The process for building websites in the past went a little something like this:
- Write some code in your favorite editor (I like Coda for Mac, FYI).
- FTP that to your website.
- Open up the site in your browser, wait for it to load. Wow, it’s all messed up.
- Edit the code back in your favorite editor (I like Coda, did I mention that?)
- Repeat steps 2 through 3, over and over again until Comcast calls you and says you’re using too much bandwidth and you find out you’re 93 years old for all the time spent waiting.
With Firebug, you just right click on an element and can edit the CSS values right there. Figure it all out, go back and make the changes in your editor, and you’re done.

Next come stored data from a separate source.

(* ===== verification/Broadcast.v ===== *)
(** * The weather station sends the weather to its subscribers

    The part of the loop of [WeatherStationTask] that broadcasts, against the
    interface [Transport]: every subscriber gets one message more, and no other
    queue changes. *)

From S2P Require Import Prelude CMem CLogic Messages MessageSpec Ring CircularMsgQ CircularSpec Demo.
From S2P Require Import QueueProps System SystemSpec Repository TimeHelper Tasks Transport Arrays.
From S2P Require Import DatabaseSpec Weather WeatherProps.
From stdpp Require Import base numbers list strings gmap.
From Stdlib Require Import Lia.
#[local] Open Scope Z_scope.
#[local] Open Scope ts_scope.

(** The weather that station [t] sends. *)
Definition weather_msg (t : Z) : msg := Msg POST_WEATHER_MSG (sizeof_IntArrayMsg + 8) (BInts [t; 31]).

(** ** The message *)

(** An [IntArrayMsg] that has no values yet. *)
Definition bare_ints (w : world) (p rb tag : Z) : Prop :=
  valid w rb 0 (Z.to_nat sizeof_IntArrayMsg) ∧ flds w rb 0 (header (Msg tag sizeof_IntArrayMsg (BInts []))) ∧
  bound w p rb 0 (methods_of (BInts [])).

Lemma IntArrayMsg_create_wp tag p w (Q : ptr → world → Prop) :
  wok w →
  (∀ w', bare_ints w' p (w_next w) tag → ext nowhere w w' → w_next w' = w_next w + 1 → Q (Addr p (w_next w) 0) w') →
  wp (IntArrayMsg_create tag) p w Q.
Proof.
  intros Hok HQ. unfold IntArrayMsg_create. repeat wp1. apply HQ.
  - unfold bare_ints. cbn [m_body m_tag m_size header methods_of cls_methods flds bound fst snd app tid_of].
    split_and!; try done; [find_valid|final_mb ..].
  - final_ext.
  - nxt. lia.
Qed.

Lemma IntArrayMsg_setValues_wp p w rb tag vb l (Q : unit → world → Prop) :
  wok w → bare_ints w p rb tag → mb w vb 0 (ints l) → vb ≠ rb → Z.of_nat (length l) <= 1000 →
  (∀ w', obj_at w' p rb 0 (Msg tag (sizeof_IntArrayMsg + Z.of_nat (length l) * 4) (BInts l)) (Addr p (w_next w) 0) →
     ext (range rb 0 sizeof_IntArrayMsg) w w' → Q tt w') →
  wp (call_IntArrayMsg_setValues (Addr p rb 0) (Z.of_nat (length l)) (Addr p vb 0)) p w Q.
Proof.
  intros Hok (Hv & Hh & Hb) Hm Hne Hl HQ. pose proof (mb_fresh _ _ _ _ Hok Hm). pose proof (valid_fresh _ _ _ _ Hok Hv).
  assert (array_at w p (Addr p vb 0) (ints l)) as Ha by (right; by do 2 eexists).
  unfold sizeof_IntArrayMsg in Hv.
  cbn [m_body m_tag m_size header methods_of cls_methods flds bound fst snd app tid_of] in Hh, Hb. destruct_and?.
  unfold call_IntArrayMsg_setValues. eapply wp_call_through; [eassumption|reflexivity|].
  unfold IntArrayMsg_setValues. repeat wp1.
  apply HQ; [|unfold sizeof_IntArrayMsg; final_ext]. close_obj. right. do 2 eexists. split; [done|]. final_mb.
Qed.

Chrome comes with a built in feature similar to this, and it’s a lot like Safari’s Element Inspector. Both of those browsers differ from the Firebug plugin in one major way: they’re not as easy to use. Firebug opens up in a pane at the bottom of the browser window. Chrome’s Inspector opens in a new window of its very own, requiring crafty keyboard shortcuts or mouse clicking to go back and forth between browser and inspector. Weak.
That’s my only major complaint there, but it’s one of those little things that itches your knuckles just enough to keep you from wanting to use Chrome full time.